> [Try it]
Please write out each entry exactly as it appears.

%%

(* ===== verification/Memory.v ===== *)
(** * Objects in memory: byte buffers and C strings

    An object is the list of its bytes; a pointer into it is the object and an
    offset.  Every access is checked against the object's size: an access that
    C leaves undefined is [None].  The host is little-endian (the build defines
    [_LINUX_], for which [sr_protocol.h] selects [__LITTLE_ENDIAN]): a load of
    [n] bytes gives the number with the first byte least significant, and
    [ntohs], [ntohl], [htons] and [htonl] swap the bytes. *)

From S2P Require Export Prelude.

Abbreviation buf := (list Z).

Definition bytes_ok (b : buf) : Prop := Forall is_u8 b.

(** ** Slices and updates *)

Definition slice (off n : nat) (b : buf) : buf := take n (drop off b).

(** [put off bs b] overwrites the bytes of [b] from [off] with [bs]; an update
    that does not fit, which the checked operations below never perform,
    changes nothing. *)
Definition put (off : nat) (bs b : buf) : buf :=
  if (off + length bs <=? length b)%nat
  then take off b ++ bs ++ drop (off + length bs) b
  else b.

(** ** Little-endian numbers *)

Fixpoint le_dec (b : buf) : Z :=
  match b with
  | [] => 0
  | x :: b' => x + 256 * le_dec b'
  end.

Fixpoint le_enc (n : nat) (z : Z) : buf :=
  match n with
  | O => []
  | S n' => z mod 256 :: le_enc n' (z / 256)
  end.

(** ** Checked loads and stores *)

Definition load (n off : nat) (b : buf) : option Z :=
  if (off + n <=? length b)%nat then Some (le_dec (slice off n b)) else None.

Definition store (n off : nat) (v : Z) (b : buf) : option buf :=
  if (off + n <=? length b)%nat then Some (put off (le_enc n v) b) else None.

Definition load_bytes (n off : nat) (b : buf) : option buf :=
  if (off + n <=? length b)%nat then Some (slice off n b) else None.

Definition store_bytes (off : nat) (bs b : buf) : option buf :=
  if (off + length bs <=? length b)%nat then Some (put off bs b) else None.

(** [memcpy (dst + doff, src + soff, n)] *)
Definition memcpy (doff : nat) (dst : buf) (soff : nat) (src : buf) (n : nat)
    : option buf :=
  bs ← load_bytes n soff src; store_bytes doff bs dst.

(** [memcmp (a, b, n) == 0] on two objects of at least [n] bytes. *)
Definition memcmp_eq (n : nat) (a b : buf) : option bool :=
  x ← load_bytes n 0 a; y ← load_bytes n 0 b; Some (bool_decide (x = y)).

(** ** Byte order *)

Definition ntohs (z : Z) : Z :=
  Z.lor (Z.shiftl (Z.land z 0xff) 8) (Z.land (Z.shiftr z 8) 0xff).

Definition ntohl (z : Z) : Z :=
  Z.lor (Z.lor (Z.shiftl (Z.land z 0xff) 24)
               (Z.shiftl (Z.land (Z.shiftr z 8) 0xff) 16))
        (Z.lor (Z.shiftl (Z.land (Z.shiftr z 16) 0xff) 8)
               (Z.land (Z.shiftr z 24) 0xff)).

Definition htons : Z → Z := ntohs.
Definition htonl : Z → Z := ntohl.

(** ** C strings

    A string argument is the bytes from the pointer to the end of the object it
    points into. *)

Abbreviation cstr := (list Z).

(** [strncmp (a, b, n) == 0]; [None] when it runs past the end of an object. *)
Fixpoint strncmp_eq (n : nat) (a b : cstr) : option bool :=
  match n with
  | O => Some true
  | S n' =>
      match a, b with
      | x :: a', y :: b' =>
          if x =? y then
            if x =? 0 then Some true else strncmp_eq n' a' b'
          else Some false
      | _, _ => None
      end
  end.

(** The [n] bytes that [strncpy (dst, src, n)] writes. *)
Fixpoint strncpy (n : nat) (src : cstr) : option buf :=
  match n with
  | O => Some []
  | S n' =>
      match src with
      | [] => None
      | c :: src' =>
          if c =? 0 then Some (replicate n 0)
          else cons c <$> strncpy n' src'
      end
  end.

(** The characters of a string; [None] when it is not terminated. *)
Fixpoint c_str (s : cstr) : option (list Z) :=
  match s with
  | [] => None
  | c :: s' => if c =? 0 then Some [] else cons c <$> c_str s'
  end.

(** What the first [n] bytes of a string say: up to the NUL or the limit. *)
Fixpoint cname (n : nat) (s : cstr) : list Z :=
  match n, s with
  | S n', c :: s' => if c =? 0 then [] else c :: cname n' s'
  | _, _ => []
  end.

(** Reading [n] characters of [s], or up to its NUL, stays inside the object. *)
Definition cstr_ok (n : nat) (s : cstr) : Prop := (n <= length s)%nat ∨ 0 ∈ s.

(** ** Lengths

    The rewriting base [len] turns the length of a buffer expression into
    arithmetic on the lengths of its parts. *)

Create Rewrite HintDb len.

Lemma length_slice off n b :
  length (slice off n b) = (n `min` (length b - off))%nat.
Proof. unfold slice. by rewrite length_take, length_drop. Qed.

Lemma put_fits off bs b :
  (off + length bs <= length b)%nat →
  put off bs b = take off b ++ bs ++ drop (off + length bs) b.
Proof. intros H. unfold put. by rewrite leb_nat_true. Qed.

Lemma put_outside off bs b : (length b < off + length bs)%nat → put off bs b = b.
Proof. intros H. unfold put. destruct (Nat.leb_spec (off + length bs) (length b)); [lia|done]. Qed.

Lemma length_put off bs b : length (put off bs b) = length b.
Proof.
  unfold put. zcase; [|done]. rewrite !length_app, length_take, length_drop. lia.
Qed.

Lemma length_le_enc n z : length (le_enc n z) = n.
Proof. revert z. induction n; intros; simpl; auto. Qed.

#[export] Hint Rewrite length_slice length_put length_le_enc @length_app
  @length_replicate @length_take @length_drop @length_cons @length_nil : len.

Ltac len := autorewrite with len in *; simpl length in *; lia.

(** ** The algebra of slices and updates *)

Lemma slice_put_same off n bs b :
  n = length bs → (off + n <= length b)%nat → slice off n (put off bs b) = bs.
Proof.
  intros -> H. rewrite put_fits by done. unfold slice.
  rewrite drop_app_length' by len. by rewrite take_app_length.
Qed.

Lemma slice_put_before off n off' bs b :
  (off + n <= off')%nat → slice off n (put off' bs b) = slice off n b.
Proof.
  intros H1. unfold put. zcase; [|done]. unfold slice.
  rewrite drop_app_le by len. rewrite take_app_le by len.
  rewrite skipn_firstn_comm, take_take. f_equal. lia.
Qed.

Lemma slice_put_after off n off' bs b :
  (off' + length bs <= off)%nat → slice off n (put off' bs b) = slice off n b.
Proof.
  intros H1. unfold put. zcase; [|done]. unfold slice. rewrite app_assoc.
  rewrite drop_app_ge by len. rewrite drop_drop. do 2 f_equal. len.
Qed.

%%

> [Answer section]
(* ===== verification/Memory.v ===== *)
(** * Objects in memory: byte buffers and C strings

    An object is the list of its bytes; a pointer into it is the object and an
    offset.  Every access is checked against the object's size: an access that
    C leaves undefined is [None].  The host is little-endian (the build defines
    [_LINUX_], for which [sr_protocol.h] selects [__LITTLE_ENDIAN]): a load of
    [n] bytes gives the number with the first byte least significant, and
    [ntohs], [ntohl], [htons] and [htonl] swap the bytes. *)

From S2P Require Export Prelude.

Abbreviation buf := (list Z).

Definition bytes_ok (b : buf) : Prop := Forall is_u8 b.

(** ** Slices and updates *)

Definition slice (off n : nat) (b : buf) : buf := take n (drop off b).

(** [put off bs b] overwrites the bytes of [b] from [off] with [bs]; an update
    that does not fit, which the checked operations below never perform,
    changes nothing. *)
Definition put (off : nat) (bs b : buf) : buf :=
  if (off + length bs <=? length b)%nat
  then take off b ++ bs ++ drop (off + length bs) b
  else b.

(** ** Little-endian numbers *)

Fixpoint le_dec (b : buf) : Z :=
  match b with
  | [] => 0
  | x :: b' => x + 256 * le_dec b'
  end.

Fixpoint le_enc (n : nat) (z : Z) : buf :=
  match n with
  | O => []
  | S n' => z mod 256 :: le_enc n' (z / 256)
  end.

(** ** Checked loads and stores *)

Definition load (n off : nat) (b : buf) : option Z :=
  if (off + n <=? length b)%nat then Some (le_dec (slice off n b)) else None.

Definition store (n off : nat) (v : Z) (b : buf) : option buf :=
  if (off + n <=? length b)%nat then Some (put off (le_enc n v) b) else None.

Definition load_bytes (n off : nat) (b : buf) : option buf :=
  if (off + n <=? length b)%nat then Some (slice off n b) else None.

Definition store_bytes (off : nat) (bs b : buf) : option buf :=
  if (off + length bs <=? length b)%nat then Some (put off bs b) else None.

(** [memcpy (dst + doff, src + soff, n)] *)
Definition memcpy (doff : nat) (dst : buf) (soff : nat) (src : buf) (n : nat)
    : option buf :=
  bs ← load_bytes n soff src; store_bytes doff bs dst.

(** [memcmp (a, b, n) == 0] on two objects of at least [n] bytes. *)
Definition memcmp_eq (n : nat) (a b : buf) : option bool :=
  x ← load_bytes n 0 a; y ← load_bytes n 0 b; Some (bool_decide (x = y)).

(** ** Byte order *)

Definition ntohs (z : Z) : Z :=
  Z.lor (Z.shiftl (Z.land z 0xff) 8) (Z.land (Z.shiftr z 8) 0xff).

Definition ntohl (z : Z) : Z :=
  Z.lor (Z.lor (Z.shiftl (Z.land z 0xff) 24)
               (Z.shiftl (Z.land (Z.shiftr z 8) 0xff) 16))
        (Z.lor (Z.shiftl (Z.land (Z.shiftr z 16) 0xff) 8)
               (Z.land (Z.shiftr z 24) 0xff)).

Definition htons : Z → Z := ntohs.
Definition htonl : Z → Z := ntohl.

(** ** C strings

    A string argument is the bytes from the pointer to the end of the object it
    points into. *)

Abbreviation cstr := (list Z).

(** [strncmp (a, b, n) == 0]; [None] when it runs past the end of an object. *)
Fixpoint strncmp_eq (n : nat) (a b : cstr) : option bool :=
  match n with
  | O => Some true
  | S n' =>
      match a, b with
      | x :: a', y :: b' =>
          if x =? y then
            if x =? 0 then Some true else strncmp_eq n' a' b'
          else Some false
      | _, _ => None
      end
  end.

(** The [n] bytes that [strncpy (dst, src, n)] writes. *)
Fixpoint strncpy (n : nat) (src : cstr) : option buf :=
  match n with
  | O => Some []
  | S n' =>
      match src with
      | [] => None
      | c :: src' =>
          if c =? 0 then Some (replicate n 0)
          else cons c <$> strncpy n' src'
      end
  end.

(** The characters of a string; [None] when it is not terminated. *)
Fixpoint c_str (s : cstr) : option (list Z) :=
  match s with
  | [] => None
  | c :: s' => if c =? 0 then Some [] else cons c <$> c_str s'
  end.

(** What the first [n] bytes of a string say: up to the NUL or the limit. *)
Fixpoint cname (n : nat) (s : cstr) : list Z :=
  match n, s with
  | S n', c :: s' => if c =? 0 then [] else c :: cname n' s'
  | _, _ => []
  end.

(** Reading [n] characters of [s], or up to its NUL, stays inside the object. *)
Definition cstr_ok (n : nat) (s : cstr) : Prop := (n <= length s)%nat ∨ 0 ∈ s.

(** ** Lengths

    The rewriting base [len] turns the length of a buffer expression into
    arithmetic on the lengths of its parts. *)

Create Rewrite HintDb len.

Lemma length_slice off n b :
  length (slice off n b) = (n `min` (length b - off))%nat.
Proof. unfold slice. by rewrite length_take, length_drop. Qed.

Lemma put_fits off bs b :
  (off + length bs <= length b)%nat →
  put off bs b = take off b ++ bs ++ drop (off + length bs) b.
Proof. intros H. unfold put. by rewrite leb_nat_true. Qed.

Lemma put_outside off bs b : (length b < off + length bs)%nat → put off bs b = b.
Proof. intros H. unfold put. destruct (Nat.leb_spec (off + length bs) (length b)); [lia|done]. Qed.

Lemma length_put off bs b : length (put off bs b) = length b.
Proof.
  unfold put. zcase; [|done]. rewrite !length_app, length_take, length_drop. lia.
Qed.

Lemma length_le_enc n z : length (le_enc n z) = n.
Proof. revert z. induction n; intros; simpl; auto. Qed.

#[export] Hint Rewrite length_slice length_put length_le_enc @length_app
  @length_replicate @length_take @length_drop @length_cons @length_nil : len.

Ltac len := autorewrite with len in *; simpl length in *; lia.

(** ** The algebra of slices and updates *)

Lemma slice_put_same off n bs b :
  n = length bs → (off + n <= length b)%nat → slice off n (put off bs b) = bs.
Proof.
  intros -> H. rewrite put_fits by done. unfold slice.
  rewrite drop_app_length' by len. by rewrite take_app_length.
Qed.

Lemma slice_put_before off n off' bs b :
  (off + n <= off')%nat → slice off n (put off' bs b) = slice off n b.
Proof.
  intros H1. unfold put. zcase; [|done]. unfold slice.
  rewrite drop_app_le by len. rewrite take_app_le by len.
  rewrite skipn_firstn_comm, take_take. f_equal. lia.
Qed.

Lemma slice_put_after off n off' bs b :
  (off' + length bs <= off)%nat → slice off n (put off' bs b) = slice off n b.
Proof.
  intros H1. unfold put. zcase; [|done]. unfold slice. rewrite app_assoc.
  rewrite drop_app_ge by len. rewrite drop_drop. do 2 f_equal. len.
Qed.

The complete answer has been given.